Más tarde estaba barriendo el salón. Todo el suelo estaba lleno de polvo y migajas. Mientras yo barría, mis padres estaban tumbados en el sofá como dos tórtolos, mi padre abrazando a mi madre, mirando la tele. En la vida real mis padres siempre se han llevado fatal y ahora están divorciados.

Ellos no me ayudaban a barrer. Yo barría y barría. Me encontraba un estuche y una mochila de niña, y me planteaba quedármelos, si podrían servirme de algo.

"Ah, esto será de la niña esa que ha venido con la visita de mi abuela hace un rato, debe habérselo dejado".

Me encontraba también un rosario negro de plástico.

Cuando me daba cuenta, había un hombre acurrucado en el suelo, al pie del sofá, gimiendo y lamentándose.

-Dame la extremaunción. ¡Dame la extremaunción, por favor!
-Pero si yo... yo no soy cura, no puedo hacerlo. No puedo hacer eso.
-Pero hombre, dale la extremaunción -decía mi padre, tumbado en el sofá, cargado de razón y como si fuera cosa leve-, ¿no ves que está a punto de morir? Dale la extremaunción y perdónale todos sus pecados.

No me podían pedir semejante cosa. Yo no soy sacerdote. No podían pedirme aceptar una responsabilidad tan grande. Además, no serviría de nada. Lo que yo hiciera sería falso, no tendría efecto y aquel hombre moriría sin sus pecados perdonados y quizá incluso iría al infierno engañado.

El caso es que yo sabía las palabras y el gesto que tenía que hacer con los dedos sobre la calva de aquel señor: ego te absolvo pecatis tuis o algo así, in nomine patrii et filii et spiritu sancti amén, pero no me salía. No me podían imponer una responsabilidad así.

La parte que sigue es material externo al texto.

(* ===== verification/NvmeTest.v ===== *)
(** * The zone test on an NVMe driver

    [zns_nvme_test.cc]: appends one block to each of two zones, reads the blocks back and
    compares, all on one queue pair that the callbacks release.  The completion of the
    last append starts the reads and polls for them from inside the callback.  The
    context and what fills it before the test are in a header that is not in the
    repository: its counters are numbers here, and [test_start] begins at the buffers. *)
From S2P Require Import Prelude.

Inductive nv_cmd := nv_append (slba : Z) | nv_read (lba : Z) | nv_reset (slba : Z).

(** The driver: one completion of the queue pair with its error bit, the contents of the
    two buffers ([memset], [memcmp]), memory, the zone size. *)
Class NvLib (W : Type) := {
  zone_size : Z;
  nv_submit : nv_cmd → W → Z * W;
  nv_budget : W → nat;
  nv_poll : W → option (nv_cmd * bool) * W;
  nv_free_qpair : W → W;
  nv_detach : W → W;
  nv_zmalloc : W → option Z * W;
  memset_buffer : Z → Z → W → W;
  memcmp_buffers : Z → Z → W → bool;
}.

Record zctx (W : Type) := ZCtx {
  nv : W;
  qpair_open : bool;
  write_buff : option Z;
  read_buff : option Z;
  zcount : Z;
  num_queued : Z;
  num_completed : Z;
  num_success : Z;
  num_fail : Z;
  app_stopped : list Z;
}.
Arguments ZCtx {W} _ _ _ _ _ _ _ _ _ _.
Arguments nv {W} _.
Arguments qpair_open {W} _.
Arguments write_buff {W} _.
Arguments read_buff {W} _.
Arguments zcount {W} _.
Arguments num_queued {W} _.
Arguments num_completed {W} _.
Arguments num_success {W} _.
Arguments num_fail {W} _.
Arguments app_stopped {W} _.

Section test.
Context {W : Type} `{!NvLib W}.
Implicit Types (s : zctx W).
Local Abbreviation M := (M (zctx W)).

Definition set_nv (f : W → W) s : zctx W := ZCtx (f (nv s)) (qpair_open s) (write_buff s) (read_buff s)
  (zcount s) (num_queued s) (num_completed s) (num_success s) (num_fail s) (app_stopped s).
Definition set_open b s : zctx W := ZCtx (nv s) b (write_buff s) (read_buff s)
  (zcount s) (num_queued s) (num_completed s) (num_success s) (num_fail s) (app_stopped s).
Definition set_buffers b b' s : zctx W := ZCtx (nv s) (qpair_open s) b b'
  (zcount s) (num_queued s) (num_completed s) (num_success s) (num_fail s) (app_stopped s).
Definition set_zcount f s : zctx W := ZCtx (nv s) (qpair_open s) (write_buff s) (read_buff s)
  (f (zcount s)) (num_queued s) (num_completed s) (num_success s) (num_fail s) (app_stopped s).
Definition set_queued f s : zctx W := ZCtx (nv s) (qpair_open s) (write_buff s) (read_buff s)
  (zcount s) (f (num_queued s)) (num_completed s) (num_success s) (num_fail s) (app_stopped s).
Definition set_completed f s : zctx W := ZCtx (nv s) (qpair_open s) (write_buff s) (read_buff s)
  (zcount s) (num_queued s) (f (num_completed s)) (num_success s) (num_fail s) (app_stopped s).
Definition set_success f s : zctx W := ZCtx (nv s) (qpair_open s) (write_buff s) (read_buff s)
  (zcount s) (num_queued s) (num_completed s) (f (num_success s)) (num_fail s) (app_stopped s).
Definition set_fail f s : zctx W := ZCtx (nv s) (qpair_open s) (write_buff s) (read_buff s)
  (zcount s) (num_queued s) (num_completed s) (num_success s) (f (num_fail s)) (app_stopped s).
Definition set_stopped rc s : zctx W := ZCtx (nv s) (qpair_open s) (write_buff s) (read_buff s)
  (zcount s) (num_queued s) (num_completed s) (num_success s) (num_fail s)
  (app_stopped s ++ [rc]).

(** A call of the driver on the queue pair: it must not have been released. *)
Definition on_qpair {A} (f : W → A * W) : M A :=
  s ← get;
  if qpair_open s then
    let '(a, w) := f (nv s) in
    modify (set_nv (λ _, w));; mret a
  else undef.

Definition free_qpair : M () :=
  on_qpair (λ w, (tt, nv_free_qpair w));; modify (set_open false).
Definition app_stop (rc : Z) : M () := modify (set_stopped rc).

(** The queue pair is released, the application stopped. *)
Definition abort_test : M () := free_qpair;; app_stop (-1).

(** [spdk_nvme_qpair_process_completions]: one call.  A queue pair that a callback
    releases is not polled further by the same call. *)
Fixpoint deliver (callback : nv_cmd → bool → M ()) (n : nat) : M () :=
  match n with
  | O => skip
  | S n' =>
      r ← on_qpair nv_poll;
      match r with
      | None => skip
      | Some (c, err) =>
          callback c err;;
          s ← get;
          if qpair_open s then deliver callback n' else skip
      end
  end.
Definition process_completions (callback : nv_cmd → bool → M ()) : M () :=
  s ← get; if qpair_open s then deliver callback (nv_budget (nv s)) else undef.

Definition buffers : M (Z * Z) :=
  s ← get; b ← of_option (write_buff s); b' ← of_option (read_buff s); mret (b, b').

Definition read_complete (err : bool) : M () :=
  modify (set_completed (Z.add 1));;
  if err then
    modify (set_fail (Z.add 1));;
    modify (set_queued (λ n, n - 1));;
    abort_test
  else
    b ← buffers;
    s ← get;
    if memcmp_buffers b.1 b.2 (nv s) then
      modify (set_zcount (Z.add 1));;
      modify (set_success (Z.add 1));;
      modify (set_queued (λ n, n - 1));;
      s ← get;
      if decide (zcount s = 2) then free_qpair;; app_stop 0 else skip
    else abort_test.

(** The two loops over zones and appends: one block in each of two zones. *)
Definition zone_num : Z := 2.
Definition slbas : list Z :=
  if decide (0 < zone_size) then (λ i, i * zone_size) <$> seqZ 0 zone_num else [].

(** The submissions stop at the first that the driver refuses. *)
Fixpoint submit_each (mk : Z → nv_cmd) (l : list Z) : M bool :=
  match l with
  | [] => mret true
  | slba :: l' =>
      modify (set_queued (Z.add 1));;
      rc ← on_qpair (nv_submit (mk slba));
      if decide (rc ≠ 0) then abort_test;; mret false else submit_each mk l'
  end.

(** [loop] is [while (ctx->num_queued) process_completions]. *)
Definition read_zone (loop : M ()) : M () :=
  modify (set_zcount (λ _, 0));;
  modify (set_queued (Z.add 1));;
  b ← buffers;
  modify (set_nv (memset_buffer b.2 0x34));;
  ok ← submit_each nv_read slbas;
  if ok : bool then loop else skip.

Definition write_zone_complete (loop : M ()) (err : bool) : M () :=
  modify (set_completed (Z.add 1));;
  if err then
    modify (set_fail (Z.add 1));;
    modify (set_queued (λ n, n - 1));;
    abort_test
  else
    modify (set_zcount (λ n, n - 1));;
    modify (set_success (Z.add 1));;
    modify (set_queued (λ n, n - 1));;
    s ← get;
    if decide (zcount s = 0) then read_zone loop else skip.

Definition write_zone (loop : M ()) : M () :=
  modify (set_zcount (λ _, zone_num * 1));;
  b ← buffers;
  modify (set_nv (memset_buffer b.1 0x12));;
  ok ← submit_each nv_append slbas;
  if ok : bool then loop else skip.

Definition reset_zone_complete (loop : M ()) (err : bool) : M () :=
  modify (set_completed (Z.add 1));;
  if err then
    modify (set_fail (Z.add 1));;
    modify (set_queued (λ n, n - 1));;
    abort_test
  else
    modify (set_success (Z.add 1));;
    modify (set_queued (λ n, n - 1));;
    modify (set_zcount (λ n, n - 1));;
    s ← get;
    if decide (zcount s = 2) then write_zone loop else skip.

Definition callback (loop : M ()) (c : nv_cmd) (err : bool) : M () :=
  match c with
  | nv_read _ => read_complete err
  | nv_append _ => write_zone_complete loop err
  | nv_reset _ => reset_zone_complete loop err
  end.

Fixpoint poll_loop (fuel : nat) : M () :=
  match fuel with
  | O => λ _, Spin
  | S fuel' =>
      s ← get;
      if decide (num_queued s = 0) then skip else
      process_completions (callback (poll_loop fuel'));;
      poll_loop fuel'
  end.

(** [-ENOMEM] is only logged; each zone is reset one zone too far. *)
Fixpoint reset_each (l : list Z) : M bool :=
  match l with
  | [] => mret true
  | slba :: l' =>
      rc ← on_qpair (nv_submit (nv_reset (slba + zone_size)));
      if decide (rc ≠ 0 ∧ rc ≠ - 12) then abort_test;; mret false else reset_each l'
  end.
Definition reset_zone (loop : M ()) : M () :=
  modify (set_zcount (λ _, zone_num));;
  modify (set_queued (Z.add 1));;
  ok ← reset_each slbas;
  if ok : bool then loop else skip.

(** [test_start] once the context is set up. *)
Definition no_memory : M () :=
  free_qpair;; modify (set_nv nv_detach);; app_stop (-1).
Definition nv_alloc : M (option Z) :=
  s ← get; let '(b, w) := nv_zmalloc (nv s) in modify (set_nv (λ _, w));; mret b.
Definition test_start (fuel : nat) : M () :=
  b ← nv_alloc;
  modify (set_buffers b None);;
  match b with
  | None => no_memory
  | Some _ =>
      b' ← nv_alloc;
      modify (set_buffers b b');;
      match b' with
      | None => no_memory
      | Some _ => write_zone (poll_loop fuel)
      end
  end.
End test.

Luego estaba frente al frigo. Lo abría y me acordaba de esa foto tipo 4chan en la que se ve un frigo abierto y repleto de comida, y una leyenda dice "No hay nada en el frigo para comer". No es que no hubiera nada. Es que todas las estanterías estaban ocupadas por pequeños platos con una loncha de jamón york, queso u olivas. Todo preparado.

"¿Y esto?". Me asomaba al salón, con la tele encendida.

"Ah, claro, es que es fin de año. Esto deben ser los aperitivos para la cena".

Y no recuerdo más.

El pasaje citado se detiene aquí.